◆ Assigned task ◆
Write out, word for word, only the lines from the one containing "Definition skip_opaque (offset" through the final line of the data.

Collected data
(* ===== verification/Portmap.v ===== *)
(** * The portmapper ([src/cmd/thundersnapd/portmap.go])

    A minimal rpcbind for NFS clients: over TCP with record marking and over UDP, it
    answers where NFS and MOUNT are served and grants every lock request. Offsets into
    a message are [uint32] values that the client's lengths are added to, and they wrap
    around as they do in the code; a slice outside of the message panics. *)

From Stdlib Require Import Strings.String.
From S2P Require Import Prelude GoStrings GoIO.

(** ** Numbers *)

Definition portmapProg : Z := 100000.
Definition mountProg : Z := 100005.
Definition nfsProg : Z := 100003.
Definition nlmProg : Z := 100021.
Definition nfsAclProg : Z := 100227.

Definition pmapProcNull : Z := 0.
Definition pmapProcGetport : Z := 3.

Record portmapServer := { nfsPort : Z; mountPort : Z }.

(** ** Messages *)

(** [body[a:b]] for [uint32] indices. *)
Definition slice32 (body : list byte) (a b : Z) : outcome unit (list byte) :=
  if (a <=? b) && (b <=? Z.of_nat (length body))
  then Ret (take (Z.to_nat (b - a)) (drop (Z.to_nat a) body)) else Panic.

Definition word (body : list byte) (a : Z) : outcome unit Z :=
  s ← slice32 body a (u32 (a + 4)); Ret (be_get s).

(** The offset behind an opaque of [len] bytes at [offset], with its padding. *)
Definition skip_opaque (offset len : Z) : Z :=
  let offset := u32 (offset + len) in
  if len mod 4 =? 0 then offset else u32 (offset + (4 - len mod 4)).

◆ Result for this task ◆
Definition skip_opaque (offset len : Z) : Z :=
  let offset := u32 (offset + len) in
  if len mod 4 =? 0 then offset else u32 (offset + (4 - len mod 4)).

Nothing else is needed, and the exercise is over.